Giovani partigiani di Vimercate. In piedi da sinistra: Emilio Diligenti, Aldo Diligenti, Carlo Levati, Luigi Ronchi, Aldo Motta, Emilio Cereda. Seduti: Pierino Colombo, Iginio Rota, Renato Pellegatta.

 

All’inizio del 1944, il gruppo venne potenziato con l’inserimento di Iginio Rota “Acciaio”, uomo d’azione che faceva parte della rete organizzativa del PCI. Così ha raccontato Carlo Lavati, unico sopravvissuto di quel gruppo: «Dopo l’8 settembre del 1943 ho fatto il partigiano. Io e alcuni amici di Vimercate, guidati da Iginio Rota, riuscimmo a gettare le basi del primo distaccamento della 103a brigata Garibaldi. La mia prima azione di partigiano fu un recupero di armi con una botte del pozzo nero dei contadini. Da Vimercate partimmo per recuperare queste armi dirigendoci a Sant’Albino, vicino a Monza. Eravamo un gruppo di undici persone e riuscimmo a recuperare un bel po’ di armi.

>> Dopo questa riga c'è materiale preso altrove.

(* ===== verification/Inodes.v ===== *)
(** * Saves over inodes

    The two ways in which the program replaces a file, [Config::save_atomic] of
    [src/src/config.rs] and the [save] of [src/src/reverse_proxy.rs] with
    [write_credentials] of [src/src/admin.rs], as sequences of system calls on a disk in
    which names refer to inodes: a file that was opened is written to wherever its name
    goes meanwhile.  One saver alone does what Config and PrivateFile say of it. *)

From stdpp Require Import base list gmap strings.
From Stdlib Require Import ZArith Lia.
From S2P Require Import Prelude RustStr Rules Files PrivateFile Config.

Open Scope Z_scope.

(** ** The disk *)

Record Disk := {
  names : gmap str nat;
  inodes : gmap nat file;
  next_inode : nat;
}.

(** What a reader that opens files by name sees. *)
Definition view (d : Disk) : filesystem := omap (fun i => inodes d !! i) (names d).

Definition set_inode (i : nat) (g : file → file) (d : Disk) : Disk :=
  {| names := names d; inodes := alter g i (inodes d); next_inode := next_inode d |}.

Definition truncated (f : file) : file := {| contents := []; mode := mode f |}.

Definition with_mode (m : Z) (f : file) : file := {| contents := contents f; mode := m |}.

(** Bytes written at an offset; a gap is filled with zeros. *)
Definition splice (off : nat) (data c : list Z) : list Z :=
  take off c ++ replicate (off - length c) 0 ++ data ++ drop (off + length data) c.

Definition spliced (off : nat) (data : list Z) (f : file) : file :=
  {| contents := splice off data (contents f); mode := mode f |}.

(** [open] with create and truncate: the inode that has the name, or a new one. *)
Definition open_file (path : str) (new_mode : Z) (d : Disk) : nat * Disk :=
  match names d !! path with
  | Some i => (i, set_inode i truncated d)
  | None =>
      (next_inode d,
       {| names := <[path := next_inode d]> (names d);
          inodes := <[next_inode d := {| contents := []; mode := new_mode |}]> (inodes d);
          next_inode := S (next_inode d) |})
  end.

(** [rename]: the name [to] refers to the inode, whatever it referred to. *)
Definition move (from to : str) (i : nat) (d : Disk) : Disk :=
  {| names := <[to := i]> (delete from (names d)); inodes := inodes d; next_inode := next_inode d |}.

(** ** One saver *)

(** The configuration is written with [fs::write] and takes over the mode of the old
    file; the private files are created with their mode and synchronised. *)
Inductive SaveKind := Public | Private.

#[export] Instance SaveKind_eq_dec : EqDecision SaveKind.
Proof. solve_decision. Defined.

Definition save_temporary (k : SaveKind) (path : str) : str :=
  match k with Public => temporary path | Private => private_temporary path end.

Definition created_mode (k : SaveKind) : Z :=
  match k with Public => DEFAULT_MODE | Private => PRIVATE_MODE end.

(** The call that failed. *)
Inductive SaveStage := AtOpen | AtWrite | AtMode | AtSync | AtRename.

(** The next call: to open the temporary, to write at an offset of the inode that was
    opened, to read the mode of the old file, to set it, to synchronise, to rename. *)
Inductive SavePhase :=
| Opening
| Writing (i off : nat)
| Inspecting
| SettingMode (m : Z)
| Syncing
| Renaming
| Saved (r : result SaveStage unit).

Definition saved_phase (p : SavePhase) : bool := match p with Saved _ => true | _ => false end.

(** What a call does: a write takes at least one byte, and up to the given number
    more; any call may fail.  The inspection of the old file is not an error when it
    fails: the mode is not set. *)
Inductive Outcome := Works (more : nat) | Fails.

Definition after_writing (k : SaveKind) : SavePhase :=
  match k with Public => Inspecting | Private => Syncing end.

(** [write_all] goes on until everything is written. *)
Definition writing (k : SaveKind) (data : list Z) (i off : nat) : SavePhase :=
  if (off <? length data)%nat then Writing i off else after_writing k.

Definition save_step (k : SaveKind) (path : str) (data : list Z) (o : Outcome) (p : SavePhase) (d : Disk)
    : SavePhase * Disk :=
  let tmp := save_temporary k path in
  match p, o with
  | Opening, Fails => (Saved (Err AtOpen), d)
  | Opening, Works _ => let '(i, d) := open_file tmp (created_mode k) d in (writing k data i 0, d)
  | Writing i off, Fails => (Saved (Err AtWrite), d)
  | Writing i off, Works more =>
      let chunk := take (S more) (drop off data) in
      (writing k data i (off + length chunk), set_inode i (spliced off chunk) d)
  | Inspecting, Fails => (Renaming, d)
  | Inspecting, Works _ => (match view d !! path with Some f => SettingMode (mode f) | None => Renaming end, d)
  | SettingMode m, Fails => (Saved (Err AtMode), d)
  | SettingMode m, Works _ =>
      match names d !! tmp with
      | Some i => (Renaming, set_inode i (with_mode m) d)
      | None => (Saved (Err AtMode), d)
      end
  | Syncing, Fails => (Saved (Err AtSync), d)
  | Syncing, Works _ => (Renaming, d)
  | Renaming, Fails => (Saved (Err AtRename), d)
  | Renaming, Works _ =>
      match names d !! tmp with
      | Some i => (Saved (Ok tt), move tmp path i d)
      | None => (Saved (Err AtRename), d)
      end
  | Saved r, _ => (Saved r, d)
  end.

(** ** The disk's lemmas *)

(** No name is a hard link of another, and no name dangles. *)
Record disk_ok (d : Disk) : Prop := {
  names_inj : ∀ p q i, names d !! p = Some i → names d !! q = Some i → p = q;
  names_live : ∀ p i, names d !! p = Some i → is_Some (inodes d !! i);
  inodes_old : ∀ i, is_Some (inodes d !! i) → (i < next_inode d)%nat;
}.

Lemma view_lookup d p : view d !! p = names d !! p ≫= fun i => inodes d !! i.
Proof. unfold view. by rewrite lookup_omap. Qed.

Lemma view_dom d p : disk_ok d → is_Some (view d !! p) ↔ is_Some (names d !! p).
Proof.
  intros Hd. rewrite view_lookup. split; [intros (f & (i & Hi & _)%bind_Some); by eexists|].
  intros [i Hi]. rewrite Hi. cbn. by apply (names_live d Hd p).
Qed.

(** A change of an inode is a change of the file with its name, and of no other. *)
Lemma view_set_inode i g d p : disk_ok d → names d !! p = Some i → view (set_inode i g d) = alter g p (view d).
Proof.
  intros Hd Hp. apply map_eq. intros q. rewrite view_lookup. cbn [names inodes set_inode].
  destruct (decide (q = p)) as [->|Hq].
  - rewrite lookup_alter_eq, view_lookup, Hp. cbn. by rewrite lookup_alter_eq.
  - rewrite lookup_alter_ne, view_lookup by done. destruct (names d !! q) as [j|] eqn:Hj; [|done]. cbn.
    rewrite lookup_alter_ne; [done|]. intros ->. by apply Hq, (names_inj d Hd q p j).
Qed.

(** An inode without a name is nobody's file. *)
Lemma view_set_unnamed i g d : (∀ p, names d !! p ≠ Some i) → view (set_inode i g d) = view d.
Proof.
  intros Hn. apply map_eq. intros q. rewrite !view_lookup. cbn [names inodes set_inode].
  destruct (names d !! q) as [j|] eqn:Hj; [|done]. cbn. rewrite lookup_alter_ne; [done|].
  intros ->. by apply (Hn q).
Qed.

Lemma set_inode_ok i g d : disk_ok d → disk_ok (set_inode i g d).
Proof.
  intros [H1 H2 H3]. split; cbn [names inodes next_inode set_inode].
  - done.
  - intros p j Hj. rewrite lookup_alter_is_Some. eauto.
  - intros j. rewrite lookup_alter_is_Some. eauto.
Qed.

Lemma view_move from to i d :
  disk_ok d → names d !! from = Some i → view (move from to i d) = rename (view d) from to.
Proof.
  intros Hd Hi. destruct (names_live d Hd from i Hi) as [f Hf]. unfold rename.
  rewrite (view_lookup d from), Hi. cbn [mbind option_bind]. rewrite Hf.
  apply map_eq. intros q. rewrite view_lookup. cbn [names inodes move].
  destruct (decide (q = to)) as [->|Hq]; [by rewrite !lookup_insert_eq|]. rewrite !lookup_insert_ne by done.
  destruct (decide (q = from)) as [->|Hq']; [by rewrite !lookup_delete_eq|]. by rewrite !lookup_delete_ne, view_lookup by done.
Qed.

Lemma move_ok from to i d : disk_ok d → names d !! from = Some i → disk_ok (move from to i d).
Proof.
  intros [H1 H2 H3] Hi. split; cbn [names inodes next_inode move]; [| |done].
  - intros p q j. rewrite !lookup_insert_Some, !lookup_delete_Some. naive_solver.
  - intros p j. rewrite lookup_insert_Some, lookup_delete_Some. naive_solver.
Qed.

Lemma open_file_ok path m d : disk_ok d → disk_ok (open_file path m d).2.
Proof.
  intros Hd. unfold open_file. destruct (names d !! path) as [i|] eqn:Hi; [by apply set_inode_ok|].
  destruct Hd as [H1 H2 H3].
  assert (Hfresh : ∀ p, names d !! p ≠ Some (next_inode d)).
  { intros p Hp. specialize (H3 _ (H2 _ _ Hp)). lia. }
  split; cbn [snd names inodes next_inode].
  - intros p q j. rewrite !lookup_insert_Some. naive_solver.
  - intros p j. rewrite lookup_insert_Some. intros [[<- <-]|[Hp Hj]]; [by rewrite lookup_insert_eq|].
    rewrite lookup_insert_ne by (intros <-; by apply (Hfresh p)). eauto.
  - intros j [f Hf]. rewrite lookup_insert_Some in Hf. destruct Hf as [[<- _]|[_ Hf]]; [lia|].
    specialize (H3 j ltac:(eauto)). lia.
Qed.

Lemma open_file_spec path m d i d' :
  disk_ok d → open_file path m d = (i, d') →
  names d' !! path = Some i ∧ (∀ q, q ≠ path → names d' !! q = names d !! q) ∧
  view d' = <[path := {| contents := []; mode := match view d !! path with Some f => mode f | None => m end |}]> (view d).
Proof.
  intros Hd. unfold open_file. destruct (names d !! path) as [j|] eqn:Hj; intros [= <- <-].
  - split_and!; [done|done|]. rewrite (view_set_inode _ _ _ path) by done.
    destruct (proj2 (view_dom d path Hd) (ex_intro _ _ Hj)) as [f Hf]. rewrite Hf.
    apply map_eq. intros q. destruct (decide (q = path)) as [->|Hq].
    + by rewrite lookup_alter_eq, lookup_insert_eq, Hf.
    + by rewrite lookup_alter_ne, lookup_insert_ne.
  - cbn [names]. split_and!; [by rewrite lookup_insert_eq|intros q Hq; by rewrite lookup_insert_ne|].
    rewrite (view_lookup d path), Hj. cbn [mbind option_bind].
    apply map_eq. intros q. rewrite view_lookup. cbn [names inodes].
    destruct (decide (q = path)) as [->|Hq].
    + rewrite !lookup_insert_eq. cbn. by rewrite lookup_insert_eq.
    + rewrite !lookup_insert_ne, view_lookup by done. destruct (names d !! q) as [k|] eqn:Hk; [|done]. cbn.
      rewrite lookup_insert_ne; [done|]. intros <-.
      specialize (inodes_old d Hd _ (names_live d Hd q _ Hk)). lia.
Qed.

Lemma save_step_ok k path data o p d : disk_ok d → disk_ok (save_step k path data o p d).2.
Proof.
  intros Hd. destruct p, o; cbn [save_step snd]; try done.
  - pose proof (open_file_ok (save_temporary k path) (created_mode k) d Hd) as H.
    by destruct (open_file (save_temporary k path) (created_mode k) d).
  - by apply set_inode_ok.
  - destruct (names d !! _); [by apply set_inode_ok|done].
  - destruct (names d !! _) eqn:E; [by apply move_ok|done].
Qed.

Di notte affiggevamo volantini davanti ai negozi dei fornai, vicino alle chiese, in tutti i punti dei paesi dove la gente poteva leggerli il mattino presto. In quei volantini si informava che noi partigiani ci eravamo organizzati per condurre una lotta armata contro l’invasore tedesco e contro il nuovo fascismo della Repubblica Sociale di Salò».